6. Il ressort des pièces du dossier que Mme B... était titulaire d'une carte de séjour pluriannuelle valable du 13 juillet 2018 au 12 juillet 2020. Ce document de séjour, délivré au titre de la " vie privée et familiale " pour une durée de deux ans, n'est pas au nombre de ceux énumérés par le deuxième alinéa de l'article L. 311-4 du code de l'entrée et du séjour des étrangers et du droit d'asile. En particulier, contrairement à ce qu'elle soutient, sa carte de séjour pluriannuelle portant la mention " vie privée et familiale ", délivrée sur le fondement du code de l'entrée et du séjour des étrangers et du droit d'asile, n'était pas un titre de séjour d'une durée supérieure à un an prévu par une stipulation internationale au sens du deuxième alinéa de cet article L. 311-4. Dès lors, Mme B... ne peut utilement se prévaloir de ces dispositions pour soutenir que son titre de séjour, dont elle n'a au demeurant pas demandé le renouvellement, était encore valable à la date de sa demande de visa, le 7 octobre 2020. Dans ces conditions, la commission de recours contre les décisions de refus de visa d'entrée en France n'a pas entaché sa décision d'une erreur de fait et d'une erreur de droit ni fait une inexacte application des dispositions précitées du code de l'entrée et du séjour des étrangers et du droit d'asile en refusant le visa sollicité au motif que Mme B... ne disposait pas d'un droit au séjour à la date de sa demande de visa.

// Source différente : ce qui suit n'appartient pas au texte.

(** A row of [interview_questions]. *)
Record InterviewQuestion := {
  q_id : string;
  q_sessionId : string;
  questionIndex : Z;
  category : Category;
  question : string;
  expectedAnswer : option string;
  userAnswer : option string;
  fileUploaded : bool;
  q_filePath : option string;
  score : option string;
  aiEvaluation : AiEvaluation;
  isCompleted : bool;
}.

(** A row of [excel_evaluations]. *)
Record ExcelEvaluation := {
  questionId : string;
  x_filePath : string;
  x_formulaAccuracy : option string;
  x_structureScore : option string;
  x_bestPracticesScore : option string;
  evaluationDetails : ExcelProcessor.Details;
}.

(** [Partial<InterviewSession>], for the columns the controller updates. *)
Record SessionUpdates := {
  set_status : option Status;
  set_currentQuestionIndex : option Z;
  set_completedAt : option Z;
  set_overallScore : option string;
  set_practicalScore : option string;
  set_conceptualScore : option string;
  set_explanationScore : option string;
  set_behavioralScore : option string;
  set_strengths : option (list string);
  set_improvements : option (list string);
  set_recommendations : option (list string);
}.

(** A column keeps its value unless the update names it. *)
Definition column {A} (new : option A) (old : A) : A := default old new.
Definition nullable {A} (new : option A) (old : option A) : option A :=
  match new with Some v => Some v | None => old end.

Definition applyUpdates (u : SessionUpdates) (s : InterviewSession)
    : InterviewSession :=
  {| id := id s;
     userId := userId s;
     status := column (set_status u) (status s);
     currentQuestionIndex :=
       column (set_currentQuestionIndex u) (currentQuestionIndex s);
     totalQuestions := totalQuestions s;
     completedAt := nullable (set_completedAt u) (completedAt s);
     overallScore := nullable (set_overallScore u) (overallScore s);
     practicalScore := nullable (set_practicalScore u) (practicalScore s);
     conceptualScore := nullable (set_conceptualScore u) (conceptualScore s);
     explanationScore := nullable (set_explanationScore u) (explanationScore s);
     behavioralScore := nullable (set_behavioralScore u) (behavioralScore s);
     strengths := nullable (set_strengths u) (strengths s);
     improvements := nullable (set_improvements u) (improvements s);
     recommendations := nullable (set_recommendations u) (recommendations s) |}.

End Schema.

(** ** Effects: the database, the outside world, and failure *)

Module Effects.
Import JS Schema.

(** The four tables the controller touches. *)
Record Store := {
  interviewSessions : gmap string InterviewSession;
  chatMessages : list ChatMessage;
  interviewQuestions : list InterviewQuestion;
  excelEvaluations : list ExcelEvaluation;
}.

Record FinalReport := {
  report_strengths : list string;
  report_improvements : list string;
  report_recommendations : list string;
}.

(** A call that leaves the process. *)
Inductive Call :=
| EvaluateConceptualAnswer (question userAnswer : string)
                           (expectedAnswer : option string)
| EvaluateExplanation (taskContext userExplanation : string)
| GenerateFinalReport (overall practicalAvg conceptualAvg explanationAvg
                       behavioralAvg : number)
| ReadFile (filePath : string)
| RenameSync (oldPath newPath : string)
| SaveTemplate (templateType : string)
| Download (templateType : string).

(** The state of the process: the database and the calls made so far. *)
Record Machine := {
  store : Store;
  calls : list Call;
}.

(** What the outside answers during one request.  The AI client and the
    spreadsheet reader answer [None] when the call throws; the database
    supplies the primary key of a new row and the clock the current time;
    [Number_toString] is the runtime's [Number.prototype.toString]. *)
Record World := {
  evaluateConceptualAnswer :
    string -> string -> option string -> option ConceptualEvaluation;
  evaluateExplanation : string -> string -> option ExplanationEvaluation;
  generateFinalReport :
    number -> number -> number -> number -> number ->
    list InterviewQuestion -> option FinalReport;
  XLSX_readFile : string -> option ExcelProcessor.WorkBook;
  gen_random_uuid : string;
  Date_now : Z;
  Number_toString : number -> string;
}.

Inductive Outcome (A : Type) :=
| Returned (a : A)
| Thrown (error : string).
Arguments Returned {A} a.
Arguments Thrown {A} error.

7. En dernier lieu, il ressort des pièces du dossier que Mme B..., âgée de 81 ans à la date de la décision contestée, résidait en France depuis 2013, d'abord en situation irrégulière puis sous couvert d'une carte de séjour temporaire portant la mention " vie privée et familiale " depuis 2017, et qu'elle était prise en charge par une de ses filles, de nationalité française, à Rouen, où réside également une autre de ses filles française, tandis que sa troisième fille réside à Nantes. Si elle soutient être retournée au Maroc " courant 2020 " afin d'y " gérer certaines difficultés, notamment familiales " pour " y rester deux ou trois mois au maximum ", il ressort du tampon de sortie de son passeport qu'elle a quitté la France pour le Maroc dès le 19 novembre 2019 et qu'elle s'y trouvait depuis quatre mois au moment de la fermeture des frontières, à la fin du mois de mars 2020, en raison de la crise sanitaire liée à la pandémie de coronavirus. S'il est vrai que l'expiration de sa carte de séjour temporaire portant la mention " vie privée et familiale ", le 12 juillet 2020, l'a empêchée de revenir en France malgré la réouverture des frontières entre la France et le Maroc ce même mois et l'acquisition d'un billet d'avion pour Paris le 27 juillet 2020, il ressort des pièces du dossier que Mme B... n'est pas dépourvue d'attaches familiales au Maroc, où résident quatre de ses enfants et où elle a vécu jusqu'à l'âge de 74 ans. Par ailleurs, si son état de santé nécessite un suivi et un traitement médical régulier, les documents produits ne suffisent pas à établir qu'elle serait dans l'impossibilité de bénéficier d'un tel traitement dans son pays d'origine ou de prendre en charge, avec l'aide éventuelle de ses enfants, le coût de ce traitement d'environ 800 dirhams marocains, ainsi que cela ressort des factures mensuelles d'une pharmacie marocaine. Il ne ressort pas davantage des pièces du dossier que ses quatre enfants résidant au Maroc seraient dans l'incapacité d'assurer la prise en charge de leur mère au quotidien. Dans ces conditions, la commission de recours contre les décisions de refus de visa d'entrée en France n'a ni méconnu les stipulations de l'article 8 de la convention européenne de sauvegarde des droits de l'homme et des libertés fondamentales, ni entaché sa décision d'une erreur manifeste d'appréciation en refusant de délivrer à Mme B... le visa sollicité.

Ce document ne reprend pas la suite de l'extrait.